Let’s compute the limit step by step:
h |
(f(2+h) - f(2)) / h |
= |
((2+h)² - 4) / h |
|---|---|---|---|
1 |
(9 - 4) / 1 |
= |
5 |
0.1 |
(4.41 - 4) / 0.1 |
= |
4.1 |
0.01 |
(4.0401 - 4) / 0.01 |
= |
4.01 |
0.001 |
(4.004001 - 4) / 0.001 |
= |
4.001 |
As h → 0, the value approaches 4. So f’(2) = 4.
(Analytically: if f(x) = x², then f’(x) = 2x, so f’(2) = 4. ✓)
Limits in Code
import numpy as np
def f(x):
return x**2
def numerical_derivative(f, a, h=1e-8):
"""Approximate derivative using limit definition."""
return (f(a + h) - f(a)) / h
# Compute derivative at x=2
derivative_at_2 = numerical_derivative(f, 2)
print(f"f'(2) ≈ {derivative_at_2:.6f}") # Output: 4.000000
When Limits Don’t Exist
Not every limit exists. Understanding when limits fail helps you understand when derivatives fail.
Case 1: Jump Discontinuities
def step_function(x):
return 1 if x >= 0 else 0
At x = 0, the left limit is 0 and the right limit is 1. They don’t match, so the limit doesn’t exist—and neither does the derivative.
ML Connection: This is why ReLU has no derivative at x = 0 (though we define it as 0 by convention).
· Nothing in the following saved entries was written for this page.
(* ===== verification/Manager.v ===== *)
(** * The session manager ([internal/wa/manager.go], [groups.go], [session.go])

    Pairing, sending, logging out, and what an event of WhatsApp does.  A
    function that only logs an error drops it here. *)

From stdpp Require Import pretty.
From S2P Require Import Prelude GoText GoUnicode GoEff Models Sql Store SessionRepo MessageRepo.
From S2P Require Import Address Config Pending WaAddress MediaReference Gateway History.
From S2P Require ChatRepo.

(** [PairingResult]; the mode says which of the two is populated. *)
Inductive PairingMode := PairingModeCode | PairingModeQR.

Record PairingResult := {
  pr_Mode : PairingMode;
  pr_PairCode : string;
  pr_QR : string;
}.

Record SentMessage := {
  sm_WAMessageID : string;
  sm_ChatJID : string;
  sm_SenderJID : string;
  sm_Timestamp : Z;
}.

Record SessionStatus := {
  st_TenantID : string;
  st_Status : string;
  st_WAJID : string;
  st_Connected : bool;
  st_LoggedIn : bool;
}.

(** The live event [events.Message]. *)
Record live_message `{JidOps} := {
  lm_Source : MessageSource;
  lm_ID : string;
  lm_Timestamp : Z;
  lm_MediaType : string;
  lm_Message : option wa_message;
}.

(** The events [handleEvent] tells apart. *)
Inductive wa_event `{JidOps} :=
  | EvMessage (e : live_message)
  | EvHistorySync (data : option HistorySync)
  | EvConnected
  | EvJoinedGroup (jid : JID) (name : string)
  | EvGroupInfo (jid : JID) (name : option string)
  | EvDisconnected
  | EvLoggedOut
  | EvOther.

Section manager.
Context `{Unicode} `{Oracle} `{MediaTypes} `{WaClient}.

(** ** Rows of live messages *)

Definition live_row (tenantID : string) (e : live_message) (chat sender : JID) (id : string)
    (created : Z) : Message :=
  let row := applyMediaReference
    {| m_ID := id; m_TenantID := tenantID; m_ChatJID := jid_String (ToNonAD chat);
       m_SenderJID := jid_String (ToNonAD sender); m_WAMessageID := lm_ID e;
       m_Direction := if src_IsFromMe (lm_Source e) then DirectionOut else DirectionIn;
       m_Body := extractText (lm_Message e);
       m_MediaType := None; m_MediaPath := None; m_DirectPath := None; m_MediaKey := None;
       m_FileEncSHA256 := None; m_FileSHA256 := None; m_MMSType := None;
       m_FileLength := None; m_MimeType := None; m_MediaStatus := None; m_MediaError := None;
       m_MediaFetchedAt := None; m_Timestamp := lm_Timestamp e; m_CreatedAt := created |}
    (mediaReference_opt (lm_Message e)) in
  if decide (lm_MediaType e = "") then row
  else
    {| m_ID := m_ID row; m_TenantID := m_TenantID row; m_ChatJID := m_ChatJID row;
       m_SenderJID := m_SenderJID row; m_WAMessageID := m_WAMessageID row;
       m_Direction := m_Direction row; m_Body := m_Body row;
       m_MediaType := Some (lm_MediaType e);
       m_MediaPath := m_MediaPath row; m_DirectPath := m_DirectPath row;
       m_MediaKey := m_MediaKey row; m_FileEncSHA256 := m_FileEncSHA256 row;
       m_FileSHA256 := m_FileSHA256 row; m_MMSType := m_MMSType row;
       m_FileLength := m_FileLength row; m_MimeType := m_MimeType row;
       m_MediaStatus := m_MediaStatus row; m_MediaError := m_MediaError row;
       m_MediaFetchedAt := m_MediaFetchedAt row; m_Timestamp := m_Timestamp row;
       m_CreatedAt := m_CreatedAt row |}.

Definition liveRecord {St} (tenantID : string) (e : live_message) (chat sender : JID)
    : eff St Message :=
  (let! id := NewID in
   let! created := now in
   ret (live_row tenantID e chat sender id created))%go.

Definition persistMessage (tenantID : string) (e : live_message) : eff gateway () :=
  (let! lids := lidsFor tenantID in
   let! chat := canonicalise lids (src_Chat (lm_Source e)) (chatAlt (lm_Source e)) in
   let! sender := canonicalise lids (src_Sender (lm_Source e)) (src_SenderAlt (lm_Source e)) in
   let! _ := countUnresolved chat.2 sender.2 in
   let! record := liveRecord tenantID e chat.1 sender.1 in
   let! _ := on_db (Append record) in
   ret ())%go.

(** ** Group names ([groups.go]) *)

Definition syncGroupNames (tenantID : string) (c : client) : eff gateway (result ()) :=
  (let! groups := ask tenantID CallGroups (λ n, GetJoinedGroups n c) in
   match groups with
   | Err e => ret (Err e)
   | Ok groups =>
       let named := omap (λ g, match g with
                               | Some (jid, name) =>
                                   Some {| n_ChatJID := jid_String (ToNonAD jid); n_Name := name |}
                               | None => None
                               end) groups in
       on_db (ChatRepo.UpsertBatch tenantID named)
   end)%go.

(** [syncGroupNamesInBackground]: the goroutine is started, no more. *)
Definition syncGroupNamesInBackground (tenantID : string) (c : client) : eff gateway () :=
  modify (λ g, set_background
    (<[tenantID := default [] (g_background g !! tenantID) ++ [c]]> (g_background g)) g).

(** The goroutine the scheduler takes up next, any of those that are left. *)
Definition take_background (tenantID : string) (i : nat) : eff gateway (option client) := λ n g,
  let started := default [] (g_background g !! tenantID) in
  match started !! i with
  | Some c => (Some c, n, set_background (<[tenantID := delete i started]> (g_background g)) g)
  | None => (None, n, g)
  end.

(** Its body: a failure is only logged. *)
Definition run_background (tenantID : string) (i : nat) : eff gateway () :=
  (let! c := take_background tenantID i in
   match c with
   | None => ret ()
   | Some c => let! _ := syncGroupNames tenantID c in ret ()
   end)%go.

Definition rememberGroupName (tenantID : string) (jid : JID) (name : string) : eff gateway () :=
  (let! _ := on_db (ChatRepo.Upsert tenantID
               {| n_ChatJID := jid_String (ToNonAD jid); n_Name := name |}) in
   ret ())%go.

(** ** Events *)

Definition updateStatus (tenantID status waJID : string) : eff gateway () :=
  (let! _ := on_db (UpdateStatus tenantID status waJID) in ret ())%go.

Definition handleEvent (scope : HistorySyncScope) (tenantID : string) (evt : wa_event)
    : eff gateway () :=
  (match evt with
   | EvMessage e => persistMessage tenantID e
   | EvHistorySync data => let! _ := persistHistorySync scope tenantID data in ret ()
   | EvConnected =>
       let! c := client_of tenantID in
       match c with
       | None => updateStatus tenantID SessionConnected ""
       | Some c =>
           let! id := draw (λ n, Store_ID n c) in
           let! _ := updateStatus tenantID SessionConnected
                       (match id with Some j => jid_String j | None => "" end) in
           syncGroupNamesInBackground tenantID c
       end
   | EvJoinedGroup jid name => rememberGroupName tenantID jid name
   | EvGroupInfo jid (Some name) => rememberGroupName tenantID jid name
   | EvGroupInfo _ None => ret ()
   | EvDisconnected => updateStatus tenantID SessionDisconnected ""
   | EvLoggedOut => updateStatus tenantID SessionLoggedOut ""
   | EvOther => ret ()
   end)%go.

(** ** Clients *)

Definition set_client (tenantID : string) (c : client) : eff gateway () :=
  modify (λ g, set_clients (<[tenantID := c]> (g_clients g)) g).

(** [newClient]: the events of the client reach [handleEvent] for this tenant. *)
Definition newClient (tenantID : string) (d : device) : eff gateway client :=
  draw (λ n, NewClient n d).

Definition deviceFor (session : Session) : eff gateway (result device) :=
  (let fresh_device := let! d := draw NewDevice in ret (Ok d) in
   match s_WAJID session with
   | None => fresh_device
   | Some raw =>
       if decide (raw = "") then fresh_device
       else match parseJID raw with
            | Err _ => fresh_device
            | Ok jid =>
                let! found := draw (λ n, GetDevice n jid) in
                match found with
                | Err e => ret (Err (Wrap "wa: load device" e))
                | Ok None => fresh_device
                | Ok (Some d) => ret (Ok d)
                end
            end
   end)%go.

(** [clientFor] between its locks: the session and its device. *)
Definition session_device (tenantID : string) : eff gateway (result device) :=
  (let! session := on_db (GetByTenant tenantID) in
   match session with
   | Err e => ret (Err (if errors_Is e ErrNotFound then Sentinel ErrUnknownTenant else e))
   | Ok session => deviceFor session
   end)%go.

(** The end of [clientFor], under the lock: another goroutine may have won the
    race meanwhile. *)
Definition settle_client (tenantID : string) (d : device) : eff gateway client :=
  (let! existing := client_of tenantID in
   match existing with
   | Some c => ret c
   | None =>
       let! c := newClient tenantID d in
       let! _ := set_client tenantID c in
       ret c
   end)%go.
Lemma route_shaped e r :
  e ≠ EMcp → answers well_formed (route adminToken defaultScopes allowedOrigins e r).
Proof.
  intros He. destruct e; simpl; try done.
  all: try (apply RequireAdmin_shaped; intros r'); try (apply RequireScope_shaped; intros r');
    try (apply as_principal_shaped; intros p r0); cbv beta zeta.
  - unfold handleHealthz. shaped.
  - unfold handleCreateTenant. cbv beta zeta. shaped.
  - unfold handleIssueKey. cbv beta zeta. apply for_tenant_shaped. shaped.
  - unfold handleRevokeKey. cbv beta. shaped.
  - unfold handleStartPairing. cbv beta zeta. apply for_tenant_shaped. shaped.
  - shaped.
  - shaped.
  - shaped.
  - shaped.
  - shaped.
  - shaped.
  - shaped.
Qed.

Lemma errorRewriter_keeps resp : well_formed resp → well_formed (errorRewriter resp).
Proof.
  intros Hw. unfold errorRewriter. cbv zeta. case_decide; [exact Hw|].
  repeat (case_decide; [split; [intros _; split; [apply lookup_insert_eq|by eexists _, _]|];
                        intros j [= <-]; apply error_json_fits|]).
  exact Hw.
Qed.

Lemma mux_error_rewritten r : well_formed (errorRewriter (mux_error r)).
Proof.
  unfold mux_error. destruct (allowed_methods r) as [|m l].
  - split; [intros _; split; [done|]; by eexists _, _|]. intros j [= <-]. apply error_json_fits.
  - unfold errorRewriter. cbv zeta. cbn [headers status].
    rewrite lookup_insert_ne by done. rewrite decide_False by done.
    repeat case_decide; try done; (split;
      [intros _; split; [apply lookup_insert_eq|by eexists _, _]
      |intros j [= <-]; apply error_json_fits]).
Qed.

(** The router's own answers, rewritten: a redirect is left alone. *)
Lemma mux_answers r resp :
  r_Path r ≠ "*" → mux r = inr resp →
  well_formed (errorRewriter resp) ∧
  (status (errorRewriter resp) ∈ [404; 405]%Z ∨
   (300 ≤ status (errorRewriter resp) < 400)%Z ∧ errorRewriter resp = redirect r).
Proof.
  intros Hstar. unfold mux. rewrite decide_False by done. case_decide as Hc.
  - intros [= <-]. pose proof (redirect_status r) as Hst.
    assert (Hsame : errorRewriter (redirect r) = redirect r).
    { unfold errorRewriter. case_decide; [done|]. by rewrite !decide_False by lia. }
    rewrite Hsame. split; [|by right]. destruct (redirect_text r) as [text Ht].
    split; [lia|]. rewrite Ht. done.
  - destruct (find_route r) as [routed|]; [done|]. intros [= <-].
    split; [apply mux_error_rewritten|]. left. unfold mux_error, errorRewriter.
    destruct (allowed_methods r); simpl; [by left|]. right. by repeat case_decide; left.
Qed.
Case 2: Infinite Oscillation
def oscillating(x):
if x == 0:
return 0
return np.sin(1/x)
As x → 0, this function oscillates infinitely fast between -1 and 1. No limit exists.
Case 3: Vertical Asymptotes
def reciprocal(x):
return 1/x
As x → 0, f(x) → ±∞. The limit is infinite (doesn’t exist as a real number).
Continuity: When Functions Behave Nicely
A function is continuous at a point if:
The limit exists
The function is defined at that point
The limit equals the function value
Why Continuity Matters for ML
Continuous functions are easier to optimize. Gradient descent assumes your loss function is continuous (and usually differentiable). When it’s not:
Training can be unstable
Gradients can be undefined
Optimization can get stuck
PyDelt’s interpolation methods produce continuous functions from your discrete data, making derivative computation well-defined.
The Epsilon-Delta Definition (For the Curious)
The formal definition of a limit uses two Greek letters:
For every ε > 0, there exists a δ > 0 such that if 0 < |x - a| < δ, then |f(x) - L| < ε.
In plain English: “No matter how close you want f(x) to be to L (within ε), I can find a range around a (within δ) where that’s true.”
You don’t need this for practical ML work, but it’s the foundation that makes calculus rigorous.
Connecting to PyDelt
When PyDelt fits an interpolator to your data, it’s creating a continuous, smooth function that:
Passes through (or near) your data points
Has well-defined limits everywhere
Has well-defined derivatives (which you can compute!)
from pydelt.interpolation import SplineInterpolator
import numpy as np
# Noisy data
x = np.linspace(0, 2*np.pi, 50)
y = np.sin(x) + 0.1 * np.random.randn(50)
# Create smooth, continuous function
interpolator = SplineInterpolator(smoothing=0.5)
interpolator.fit(x, y)
# This function has well-defined limits and derivatives everywhere
derivative_func = interpolator.differentiate(order=1)
Key Takeaways
Functions map inputs to outputs deterministically
Limits describe behavior as we approach a point
Derivatives are defined as limits of difference quotients
Continuity ensures limits and function values match
PyDelt creates continuous functions from discrete data
Exercises
Compute by hand: What is lim(x→3) of (x² - 9)/(x - 3)? (Hint: factor the numerator)
Code it: Write a function that computes the numerical derivative at multiple points and plots it against the analytical derivative for f(x) = sin(x).
Think about it: Why does the ReLU function f(x) = max(0, x) have a derivative everywhere except x = 0?